3.3 How can research measure science literacy and health literacy in the context of the constraints that the broader social systems place on the individual and communities, and the opportunities that those systems provide?
It is generally assumed that improving civic science literacy is a social good, regardless of its effect on support for funding of scientific research. The value of science literacy in societal systems such as the health care system, the justice system, and the various systems of political participation, as well as the opportunities that these systems provide to develop science literacy, have not been studied in sufficient detail. What is known, however, is sufficient to conclude that different individuals and communities in a society need different levels of science literacy at different times to accomplish their personal and civic goals. More research is needed to better understand the role of science literacy for citizens as decision makers and consumers of science.

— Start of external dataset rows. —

(** An action that is the whole program. *)
Lemma executes_act {A} (act : S -> action_result S A) s o :
  run (Act act Ret) s = o -> executes (Act act Ret) s o [].
Proof. intros <-. split; [done|]. cbn. by repeat case_match. Qed.

Lemma executes_bind {A B} (p : prog S A) (f : A -> prog S B) s a s1 o l l' :
  executes p s (Done a s1) l -> executes (f a) s1 o l' ->
  executes (p ≫= f) s o (l ++ l').
Proof. intros [Hr Hl] [<- <-]. split; [by rewrite run_bind, Hr|by rewrite spawned_bind, Hr, Hl]. Qed.

Lemma run_act_ {X} (f : S -> X * S) s : run (act_ f) s = Done (f s).1 (f s).2.
Proof. cbn. destruct (f s); done. Qed.
Lemma run_gets {X} (f : S -> X) s : run (gets f) s = Done (f s) s.
Proof. done. Qed.
Lemma run_now s : run now s = Done (clock s) s.
Proof. done. Qed.
Lemma run_modify (f : S -> S) s : run (modify f) s = Done tt (f s).
Proof. done. Qed.
End run.

Create Rewrite HintDb go_run.
#[export] Hint Rewrite @run_bind @run_catch @run_act_ @run_gets @run_now @run_modify : go_run.

(** The environment of a goroutine that runs while nothing else does. *)
Definition alone {S} (s : S) : S := s.

(** ** Interleaving *)

(** [act_step p s p' s']: the goroutine [p] does its next action. *)
Inductive act_step {S A} : prog S A -> S -> prog S A -> S -> Prop :=
| act_step_go X (act : S -> action_result S X) k s x s' :
    act s = Go x s' -> act_step (Act act k) s (k x) s'.

Section interleaving.
Context {S : Type} `{Clocked S}.
(** One action of one of the goroutines, the start of a new one, or the
    passing of time. *)
Inductive sys_step : list (prog S unit) * S -> list (prog S unit) * S -> Prop :=
| sys_act ts s i p p' s' :
    ts !! i = Some p -> act_step p s p' s' ->
    sys_step (ts, s) (<[i := p']> ts, s')
| sys_spawn ts s i c k :
    ts !! i = Some (Spawn c k) ->
    sys_step (ts, s) (<[i := k]> ts ++ [c], s)
| sys_time ts s t : clock s <= t -> sys_step (ts, s) (ts, set_clock t s).

Definition sys_steps := rtc sys_step.

(** A sequential run of one goroutine is one of the interleavings. *)
Lemma run_sys_steps ts s i (p : prog S unit) :
  ts !! i = Some p ->
  exists p', sys_steps (ts, s)
    (<[i := p']> ts ++ spawned alone p s, final_state (run alone p s)).
Proof.
  assert (forall ts s p, ts !! i = Some p ->
    exists p', sys_steps (ts, s) (<[i := p']> ts ++ [], s)) as Hrefl.
  { intros ts0 s0 p0 Hi. exists p0. by rewrite list_insert_id, app_nil_r. }
  revert ts s. induction p as [b| | |X act k IH|c k IH] using prog_ind'; simpl; intros ts s Hi;
    try by eapply Hrefl.
  - assert (forall s0 x s1, act s0 = Go x s1 -> exists p', sys_steps (ts, s0)
      (<[i := p']> ts ++ spawned alone (k x) s1, final_state (run alone (k x) s1))) as Hgo.
    { intros s0 x s1 Hact.
      destruct (IH x (<[i := k x]> ts) s1) as [p' Hp'].
      { apply list_lookup_insert_eq. by eapply lookup_lt_Some. }
      exists p'. rewrite list_insert_insert_eq in Hp'. eapply rtc_l; [|exact Hp'].
      eapply sys_act; [exact Hi|]. by apply act_step_go. }
    destruct (act s) as [x s1|d] eqn:Hact; [by eapply Hgo|].
    assert (sys_steps (ts, s) (ts, wake d s)) as Htime.
    { destruct d as [t|]; [|done]. apply rtc_once, sys_time. lia. }
    change (alone (wake d s)) with (wake d s).
    destruct (act (wake d s)) as [x s1|d'] eqn:Hact'.
    + destruct (Hgo _ _ _ Hact') as [p' Hp']. exists p'. by etrans.
    + destruct (Hrefl ts (wake d s) _ Hi) as [p' Hp']. exists p'. by etrans.
  - pose proof (lookup_lt_Some _ _ _ Hi) as Hlt.
    destruct (IH (<[i := k]> ts ++ [c]) s) as [p' Hp'].
    { rewrite lookup_app_l by (by rewrite length_insert). by apply list_lookup_insert_eq. }
    exists p'. eapply rtc_l; [by apply (sys_spawn _ _ _ _ _ Hi)|].
    rewrite insert_app_l in Hp' by (by rewrite length_insert).
    rewrite list_insert_insert_eq, <- app_assoc in Hp'. exact Hp'.
Qed.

4.1 Participation in particular social systems requires different, perhaps deeper levels of science literacy. For example, citizens participating in the legal system (judges, lawyers, jurors, plaintiffs, defendants) may require different
understanding of scientific concepts for justice to be served. Research on science literacy should also examine the particular demands of participation in critical social systems. Where the legal system is concerned, it is particularly important to know what fields of science are most frequently referenced in the legal arena and what level of understanding of scientific principles, methodologies, and habits of mind are needed for the proper and equitable operation of the justice system.
4.2 Many people not employed in science, technology, engineering, and mathematics (STEM) or STEM-related occupations nonetheless watch television programs about science, read science magazines and books, frequent natural history museums, participate in citizen science and other community science-related activities, and in other ways appreciate science in the same way people appreciate art, music, and literature. Is a higher level of knowledge about science and its methodology associated with increased appreciation of science? To what degree does taking advantage of opportunities to appreciate science increase science literacy?
This committee was asked to review existing research literature and metrics on science literacy. Much of the current literature focuses on examining the relationship between science knowledge and attitudes toward science using data from large population surveys measuring individuals’ understanding of and factual knowledge and scientific processes. Research on individual-level science literacy provides invaluable insights, but on its own offers an incomplete account of the nature, development, distribution, and impacts of science literacy within and across communities and societies.
The literature posits arguments both for individuals and societies on the value of science literacy. However, the research community has yet to study in sufficient detail the value of science literacy “in action” in society and within societal systems and communities. Furthermore, the committee recognizes that social systems such as the health care and education systems provide opportunities to develop science literacy and that the structures within these systems may enable or constrain the development of science literacy. These ideas should be examined in depth, and investigations should pay particular attention to impacts on different subgroups of the population. With new lines of inquiry and development of a wider range of metrics, the complex nature of science literacy may be better understood and put to use. With different levels of analyses, the research community may discover important interconnections between science literacy in society, in communities, and in individuals.